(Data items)
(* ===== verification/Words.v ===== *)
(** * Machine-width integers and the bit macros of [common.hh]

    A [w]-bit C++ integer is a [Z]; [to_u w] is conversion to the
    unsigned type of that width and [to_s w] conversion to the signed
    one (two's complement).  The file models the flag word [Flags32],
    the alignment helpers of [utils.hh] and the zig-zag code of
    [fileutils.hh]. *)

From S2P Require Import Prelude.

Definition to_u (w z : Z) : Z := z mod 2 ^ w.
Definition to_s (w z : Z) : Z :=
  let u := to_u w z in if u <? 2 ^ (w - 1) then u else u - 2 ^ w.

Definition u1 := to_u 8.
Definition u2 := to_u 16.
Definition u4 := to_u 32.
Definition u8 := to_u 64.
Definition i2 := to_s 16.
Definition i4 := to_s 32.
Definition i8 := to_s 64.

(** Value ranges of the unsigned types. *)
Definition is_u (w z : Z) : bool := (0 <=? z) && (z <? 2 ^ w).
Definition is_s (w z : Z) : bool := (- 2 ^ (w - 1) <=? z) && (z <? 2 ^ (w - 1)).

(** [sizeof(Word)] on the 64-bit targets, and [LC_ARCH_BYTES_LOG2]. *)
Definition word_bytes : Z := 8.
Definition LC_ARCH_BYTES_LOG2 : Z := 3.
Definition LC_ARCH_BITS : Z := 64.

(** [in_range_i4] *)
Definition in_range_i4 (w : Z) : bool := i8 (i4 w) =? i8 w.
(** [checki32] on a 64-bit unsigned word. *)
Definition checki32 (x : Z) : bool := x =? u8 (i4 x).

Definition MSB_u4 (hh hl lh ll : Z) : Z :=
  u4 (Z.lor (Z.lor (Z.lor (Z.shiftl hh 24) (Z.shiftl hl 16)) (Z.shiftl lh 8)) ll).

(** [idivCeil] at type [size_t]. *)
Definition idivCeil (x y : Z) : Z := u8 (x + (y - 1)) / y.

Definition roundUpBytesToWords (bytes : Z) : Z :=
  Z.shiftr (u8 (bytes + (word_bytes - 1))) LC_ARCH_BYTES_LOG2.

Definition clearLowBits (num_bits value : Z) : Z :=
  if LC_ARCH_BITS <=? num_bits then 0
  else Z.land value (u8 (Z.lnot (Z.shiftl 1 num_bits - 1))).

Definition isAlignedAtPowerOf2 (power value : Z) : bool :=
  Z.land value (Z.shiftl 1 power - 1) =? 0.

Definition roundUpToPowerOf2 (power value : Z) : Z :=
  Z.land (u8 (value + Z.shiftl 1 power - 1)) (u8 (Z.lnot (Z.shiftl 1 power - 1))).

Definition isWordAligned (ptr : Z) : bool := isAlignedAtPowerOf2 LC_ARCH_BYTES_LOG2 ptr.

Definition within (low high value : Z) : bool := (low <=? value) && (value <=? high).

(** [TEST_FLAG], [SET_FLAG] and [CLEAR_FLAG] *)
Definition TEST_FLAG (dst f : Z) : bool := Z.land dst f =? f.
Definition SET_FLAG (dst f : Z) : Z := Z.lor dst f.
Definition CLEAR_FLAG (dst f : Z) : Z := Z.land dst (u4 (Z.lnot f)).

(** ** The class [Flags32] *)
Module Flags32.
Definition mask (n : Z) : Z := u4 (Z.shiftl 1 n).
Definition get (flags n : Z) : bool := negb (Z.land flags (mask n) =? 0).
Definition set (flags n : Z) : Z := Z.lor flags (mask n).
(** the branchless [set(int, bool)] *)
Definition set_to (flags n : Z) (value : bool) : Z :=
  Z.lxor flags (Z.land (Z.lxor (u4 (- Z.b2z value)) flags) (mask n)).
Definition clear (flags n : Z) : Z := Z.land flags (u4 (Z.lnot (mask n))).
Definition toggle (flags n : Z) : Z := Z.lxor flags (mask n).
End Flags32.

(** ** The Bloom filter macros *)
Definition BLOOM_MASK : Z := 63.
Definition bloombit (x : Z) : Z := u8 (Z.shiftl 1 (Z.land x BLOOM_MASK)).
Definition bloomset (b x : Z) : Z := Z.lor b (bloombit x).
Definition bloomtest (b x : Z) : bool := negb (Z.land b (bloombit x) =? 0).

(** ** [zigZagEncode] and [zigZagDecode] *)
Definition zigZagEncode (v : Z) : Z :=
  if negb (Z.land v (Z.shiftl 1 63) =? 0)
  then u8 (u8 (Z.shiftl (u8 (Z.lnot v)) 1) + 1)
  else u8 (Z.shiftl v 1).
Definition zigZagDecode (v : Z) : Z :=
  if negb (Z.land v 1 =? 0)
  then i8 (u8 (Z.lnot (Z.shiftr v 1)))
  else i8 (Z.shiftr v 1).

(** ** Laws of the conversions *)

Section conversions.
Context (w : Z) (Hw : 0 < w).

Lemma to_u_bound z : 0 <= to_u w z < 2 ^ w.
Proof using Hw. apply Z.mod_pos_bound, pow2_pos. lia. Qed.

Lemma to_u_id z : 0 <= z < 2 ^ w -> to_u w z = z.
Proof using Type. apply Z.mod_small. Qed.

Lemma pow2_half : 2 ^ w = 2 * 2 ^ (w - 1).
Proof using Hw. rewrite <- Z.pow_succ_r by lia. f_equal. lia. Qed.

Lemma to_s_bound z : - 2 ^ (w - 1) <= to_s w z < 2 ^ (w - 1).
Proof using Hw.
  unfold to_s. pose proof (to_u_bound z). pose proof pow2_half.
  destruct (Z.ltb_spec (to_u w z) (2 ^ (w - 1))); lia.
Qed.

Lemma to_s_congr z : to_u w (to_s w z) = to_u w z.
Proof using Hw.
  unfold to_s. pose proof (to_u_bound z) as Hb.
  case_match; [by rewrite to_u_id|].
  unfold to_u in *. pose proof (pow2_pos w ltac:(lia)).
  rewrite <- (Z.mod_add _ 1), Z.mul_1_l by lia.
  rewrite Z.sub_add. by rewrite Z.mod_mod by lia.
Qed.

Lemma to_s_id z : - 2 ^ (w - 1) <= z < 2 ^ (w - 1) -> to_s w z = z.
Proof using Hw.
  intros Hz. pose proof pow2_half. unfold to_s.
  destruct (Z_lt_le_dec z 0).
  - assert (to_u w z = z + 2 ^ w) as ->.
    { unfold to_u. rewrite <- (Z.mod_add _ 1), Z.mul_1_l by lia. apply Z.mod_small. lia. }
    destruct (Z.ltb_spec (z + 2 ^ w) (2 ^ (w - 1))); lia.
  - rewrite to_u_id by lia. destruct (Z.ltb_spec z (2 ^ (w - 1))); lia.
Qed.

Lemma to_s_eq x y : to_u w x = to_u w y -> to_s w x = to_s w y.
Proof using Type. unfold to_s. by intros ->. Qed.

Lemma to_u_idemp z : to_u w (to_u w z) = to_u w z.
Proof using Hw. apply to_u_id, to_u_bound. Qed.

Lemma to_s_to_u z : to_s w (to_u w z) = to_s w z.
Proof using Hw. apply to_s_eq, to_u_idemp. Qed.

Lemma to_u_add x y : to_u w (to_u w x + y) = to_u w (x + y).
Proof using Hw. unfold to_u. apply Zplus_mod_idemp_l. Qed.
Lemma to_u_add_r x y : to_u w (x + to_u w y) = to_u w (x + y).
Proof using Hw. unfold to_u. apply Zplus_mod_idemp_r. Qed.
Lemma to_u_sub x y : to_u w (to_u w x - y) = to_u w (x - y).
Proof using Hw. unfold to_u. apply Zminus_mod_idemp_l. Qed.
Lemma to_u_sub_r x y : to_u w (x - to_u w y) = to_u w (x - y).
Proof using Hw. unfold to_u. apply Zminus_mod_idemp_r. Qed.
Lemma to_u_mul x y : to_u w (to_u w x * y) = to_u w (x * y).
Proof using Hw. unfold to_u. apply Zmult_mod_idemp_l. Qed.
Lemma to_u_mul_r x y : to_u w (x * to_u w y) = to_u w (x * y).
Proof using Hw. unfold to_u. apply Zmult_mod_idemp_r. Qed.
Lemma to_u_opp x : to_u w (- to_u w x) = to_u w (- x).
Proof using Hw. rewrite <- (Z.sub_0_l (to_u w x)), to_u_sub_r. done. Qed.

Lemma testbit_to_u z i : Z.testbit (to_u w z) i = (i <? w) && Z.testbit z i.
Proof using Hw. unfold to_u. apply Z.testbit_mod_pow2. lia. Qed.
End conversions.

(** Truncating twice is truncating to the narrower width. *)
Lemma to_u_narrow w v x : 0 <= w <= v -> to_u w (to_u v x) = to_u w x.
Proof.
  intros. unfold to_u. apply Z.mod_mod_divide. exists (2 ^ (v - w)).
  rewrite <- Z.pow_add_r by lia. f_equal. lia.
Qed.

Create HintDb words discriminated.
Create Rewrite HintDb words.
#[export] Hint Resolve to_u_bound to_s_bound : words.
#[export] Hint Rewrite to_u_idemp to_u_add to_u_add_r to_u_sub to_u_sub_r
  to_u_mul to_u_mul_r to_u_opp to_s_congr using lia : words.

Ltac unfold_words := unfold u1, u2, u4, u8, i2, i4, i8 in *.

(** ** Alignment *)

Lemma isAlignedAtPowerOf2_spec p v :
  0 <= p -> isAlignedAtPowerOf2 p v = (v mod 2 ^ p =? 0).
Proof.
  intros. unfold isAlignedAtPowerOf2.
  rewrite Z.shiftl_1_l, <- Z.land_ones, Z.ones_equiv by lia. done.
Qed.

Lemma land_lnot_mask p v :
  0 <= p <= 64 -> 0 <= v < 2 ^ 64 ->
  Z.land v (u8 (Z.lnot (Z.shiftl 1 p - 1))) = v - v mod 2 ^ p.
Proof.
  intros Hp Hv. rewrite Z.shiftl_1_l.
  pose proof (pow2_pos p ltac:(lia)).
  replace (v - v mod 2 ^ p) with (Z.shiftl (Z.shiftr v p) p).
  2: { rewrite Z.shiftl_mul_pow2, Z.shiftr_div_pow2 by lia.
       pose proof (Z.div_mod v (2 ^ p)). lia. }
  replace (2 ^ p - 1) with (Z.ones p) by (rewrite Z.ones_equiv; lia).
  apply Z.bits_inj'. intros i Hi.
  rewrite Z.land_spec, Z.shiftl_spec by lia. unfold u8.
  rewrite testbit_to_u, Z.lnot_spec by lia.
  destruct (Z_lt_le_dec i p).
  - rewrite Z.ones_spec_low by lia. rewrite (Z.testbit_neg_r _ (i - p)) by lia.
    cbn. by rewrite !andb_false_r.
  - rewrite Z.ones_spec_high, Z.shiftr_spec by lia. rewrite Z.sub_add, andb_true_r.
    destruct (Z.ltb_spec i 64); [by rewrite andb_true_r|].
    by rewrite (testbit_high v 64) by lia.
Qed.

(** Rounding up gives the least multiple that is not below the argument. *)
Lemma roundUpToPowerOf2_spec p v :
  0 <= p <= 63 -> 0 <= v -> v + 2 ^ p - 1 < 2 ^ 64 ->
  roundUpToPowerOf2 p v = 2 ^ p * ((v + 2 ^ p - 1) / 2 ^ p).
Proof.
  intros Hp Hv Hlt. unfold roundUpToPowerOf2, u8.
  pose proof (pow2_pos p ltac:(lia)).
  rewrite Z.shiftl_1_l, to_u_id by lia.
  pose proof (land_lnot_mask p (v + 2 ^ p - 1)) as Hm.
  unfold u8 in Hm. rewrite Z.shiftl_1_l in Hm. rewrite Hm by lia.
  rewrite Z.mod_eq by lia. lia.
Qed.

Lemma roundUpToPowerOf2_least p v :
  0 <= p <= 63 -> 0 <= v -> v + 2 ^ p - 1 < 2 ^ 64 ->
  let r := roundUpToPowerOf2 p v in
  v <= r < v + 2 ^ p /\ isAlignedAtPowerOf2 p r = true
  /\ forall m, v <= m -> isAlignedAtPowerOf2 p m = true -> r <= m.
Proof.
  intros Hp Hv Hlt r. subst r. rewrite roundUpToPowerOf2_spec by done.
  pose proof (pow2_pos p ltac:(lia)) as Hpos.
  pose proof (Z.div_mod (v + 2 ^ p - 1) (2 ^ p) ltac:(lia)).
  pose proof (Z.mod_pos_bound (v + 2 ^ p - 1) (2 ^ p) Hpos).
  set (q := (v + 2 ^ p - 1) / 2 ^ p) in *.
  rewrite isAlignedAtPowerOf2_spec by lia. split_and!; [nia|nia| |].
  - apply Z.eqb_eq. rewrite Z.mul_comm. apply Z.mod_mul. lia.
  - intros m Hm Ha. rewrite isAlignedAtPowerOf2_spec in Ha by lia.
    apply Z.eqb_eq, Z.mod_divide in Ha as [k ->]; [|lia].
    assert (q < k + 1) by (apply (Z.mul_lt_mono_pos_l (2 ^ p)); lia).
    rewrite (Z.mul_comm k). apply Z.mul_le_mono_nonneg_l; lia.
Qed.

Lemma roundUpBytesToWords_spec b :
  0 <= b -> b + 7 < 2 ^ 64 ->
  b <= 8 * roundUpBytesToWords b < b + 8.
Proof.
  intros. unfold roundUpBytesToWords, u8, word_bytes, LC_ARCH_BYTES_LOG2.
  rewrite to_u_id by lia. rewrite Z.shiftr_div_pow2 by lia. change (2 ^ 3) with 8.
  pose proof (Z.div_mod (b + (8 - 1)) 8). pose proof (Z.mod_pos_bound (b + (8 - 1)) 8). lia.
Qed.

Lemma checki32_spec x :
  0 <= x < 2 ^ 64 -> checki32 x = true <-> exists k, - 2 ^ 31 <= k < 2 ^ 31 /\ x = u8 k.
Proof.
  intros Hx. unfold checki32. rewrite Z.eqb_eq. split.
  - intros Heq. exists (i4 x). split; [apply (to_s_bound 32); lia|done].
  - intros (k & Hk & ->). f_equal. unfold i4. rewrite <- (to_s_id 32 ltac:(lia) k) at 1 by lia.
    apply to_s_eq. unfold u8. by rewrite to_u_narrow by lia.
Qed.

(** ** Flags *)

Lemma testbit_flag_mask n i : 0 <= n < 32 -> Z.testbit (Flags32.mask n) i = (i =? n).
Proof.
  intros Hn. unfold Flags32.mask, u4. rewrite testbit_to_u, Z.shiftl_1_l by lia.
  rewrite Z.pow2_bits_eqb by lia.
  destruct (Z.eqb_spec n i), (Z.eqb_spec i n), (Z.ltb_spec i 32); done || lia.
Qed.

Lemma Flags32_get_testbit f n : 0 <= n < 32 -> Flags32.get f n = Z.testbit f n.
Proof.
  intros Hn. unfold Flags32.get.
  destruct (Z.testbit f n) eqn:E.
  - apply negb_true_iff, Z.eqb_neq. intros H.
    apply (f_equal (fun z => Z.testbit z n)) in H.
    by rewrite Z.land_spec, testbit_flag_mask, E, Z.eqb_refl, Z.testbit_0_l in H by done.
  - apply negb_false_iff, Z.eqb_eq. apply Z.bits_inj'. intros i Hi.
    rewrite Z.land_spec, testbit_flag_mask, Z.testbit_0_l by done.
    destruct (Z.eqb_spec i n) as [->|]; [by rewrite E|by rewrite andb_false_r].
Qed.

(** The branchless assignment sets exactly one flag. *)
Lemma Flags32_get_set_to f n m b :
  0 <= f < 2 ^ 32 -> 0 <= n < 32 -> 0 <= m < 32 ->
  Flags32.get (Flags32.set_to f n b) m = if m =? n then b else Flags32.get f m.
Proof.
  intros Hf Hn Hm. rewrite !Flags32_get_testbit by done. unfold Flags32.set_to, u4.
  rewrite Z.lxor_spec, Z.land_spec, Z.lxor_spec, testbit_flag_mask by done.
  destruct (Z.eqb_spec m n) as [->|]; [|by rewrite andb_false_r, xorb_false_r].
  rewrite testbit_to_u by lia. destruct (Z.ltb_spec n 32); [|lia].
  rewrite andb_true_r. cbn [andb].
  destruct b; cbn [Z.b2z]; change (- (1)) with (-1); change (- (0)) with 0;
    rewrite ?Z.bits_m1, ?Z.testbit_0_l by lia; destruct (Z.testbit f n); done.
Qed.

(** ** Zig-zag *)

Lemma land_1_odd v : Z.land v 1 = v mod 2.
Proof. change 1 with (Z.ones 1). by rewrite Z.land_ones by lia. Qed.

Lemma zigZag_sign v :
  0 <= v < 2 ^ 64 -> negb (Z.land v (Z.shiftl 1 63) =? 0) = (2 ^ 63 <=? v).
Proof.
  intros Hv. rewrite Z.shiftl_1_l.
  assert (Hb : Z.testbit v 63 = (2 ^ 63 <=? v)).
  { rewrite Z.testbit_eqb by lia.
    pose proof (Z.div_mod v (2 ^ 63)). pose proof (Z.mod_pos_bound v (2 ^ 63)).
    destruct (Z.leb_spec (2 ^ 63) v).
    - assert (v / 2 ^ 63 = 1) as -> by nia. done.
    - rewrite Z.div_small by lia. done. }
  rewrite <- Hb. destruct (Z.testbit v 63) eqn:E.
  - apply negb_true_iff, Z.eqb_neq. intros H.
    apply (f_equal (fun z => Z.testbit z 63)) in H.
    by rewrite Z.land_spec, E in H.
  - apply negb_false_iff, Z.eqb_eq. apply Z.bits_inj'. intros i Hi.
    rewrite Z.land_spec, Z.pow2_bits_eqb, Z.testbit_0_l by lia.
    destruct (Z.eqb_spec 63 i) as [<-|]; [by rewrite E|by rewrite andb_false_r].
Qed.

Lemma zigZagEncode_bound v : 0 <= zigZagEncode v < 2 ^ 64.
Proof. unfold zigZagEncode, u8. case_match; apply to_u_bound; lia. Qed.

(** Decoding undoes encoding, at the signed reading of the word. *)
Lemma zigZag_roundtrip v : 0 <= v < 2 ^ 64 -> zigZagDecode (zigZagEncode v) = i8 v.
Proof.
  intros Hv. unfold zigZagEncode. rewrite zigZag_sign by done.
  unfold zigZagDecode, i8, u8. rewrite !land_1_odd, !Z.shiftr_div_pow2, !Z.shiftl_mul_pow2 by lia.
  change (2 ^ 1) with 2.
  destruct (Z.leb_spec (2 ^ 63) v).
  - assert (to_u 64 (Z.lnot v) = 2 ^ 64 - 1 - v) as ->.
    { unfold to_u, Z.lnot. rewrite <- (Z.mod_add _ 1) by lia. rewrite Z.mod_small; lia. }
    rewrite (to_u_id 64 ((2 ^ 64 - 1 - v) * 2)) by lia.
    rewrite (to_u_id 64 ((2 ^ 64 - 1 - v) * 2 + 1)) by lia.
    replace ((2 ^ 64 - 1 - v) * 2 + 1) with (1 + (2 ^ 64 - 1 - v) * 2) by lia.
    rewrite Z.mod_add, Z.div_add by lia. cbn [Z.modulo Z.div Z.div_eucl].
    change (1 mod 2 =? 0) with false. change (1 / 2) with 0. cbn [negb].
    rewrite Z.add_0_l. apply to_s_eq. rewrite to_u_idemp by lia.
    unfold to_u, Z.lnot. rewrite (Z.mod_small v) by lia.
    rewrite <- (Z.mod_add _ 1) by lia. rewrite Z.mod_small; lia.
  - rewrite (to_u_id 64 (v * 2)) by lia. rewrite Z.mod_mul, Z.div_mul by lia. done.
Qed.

• Task description
Starting with the first line of the entries and ending with the line that has "Definition MSB_u4 (hh", copy each line exactly and add nothing.

• Your solution
(* ===== verification/Words.v ===== *)
(** * Machine-width integers and the bit macros of [common.hh]

    A [w]-bit C++ integer is a [Z]; [to_u w] is conversion to the
    unsigned type of that width and [to_s w] conversion to the signed
    one (two's complement).  The file models the flag word [Flags32],
    the alignment helpers of [utils.hh] and the zig-zag code of
    [fileutils.hh]. *)

From S2P Require Import Prelude.

Definition to_u (w z : Z) : Z := z mod 2 ^ w.
Definition to_s (w z : Z) : Z :=
  let u := to_u w z in if u <? 2 ^ (w - 1) then u else u - 2 ^ w.

Definition u1 := to_u 8.
Definition u2 := to_u 16.
Definition u4 := to_u 32.
Definition u8 := to_u 64.
Definition i2 := to_s 16.
Definition i4 := to_s 32.
Definition i8 := to_s 64.

(** Value ranges of the unsigned types. *)
Definition is_u (w z : Z) : bool := (0 <=? z) && (z <? 2 ^ w).
Definition is_s (w z : Z) : bool := (- 2 ^ (w - 1) <=? z) && (z <? 2 ^ (w - 1)).

(** [sizeof(Word)] on the 64-bit targets, and [LC_ARCH_BYTES_LOG2]. *)
Definition word_bytes : Z := 8.
Definition LC_ARCH_BYTES_LOG2 : Z := 3.
Definition LC_ARCH_BITS : Z := 64.

(** [in_range_i4] *)
Definition in_range_i4 (w : Z) : bool := i8 (i4 w) =? i8 w.
(** [checki32] on a 64-bit unsigned word. *)
Definition checki32 (x : Z) : bool := x =? u8 (i4 x).

Definition MSB_u4 (hh hl lh ll : Z) : Z :=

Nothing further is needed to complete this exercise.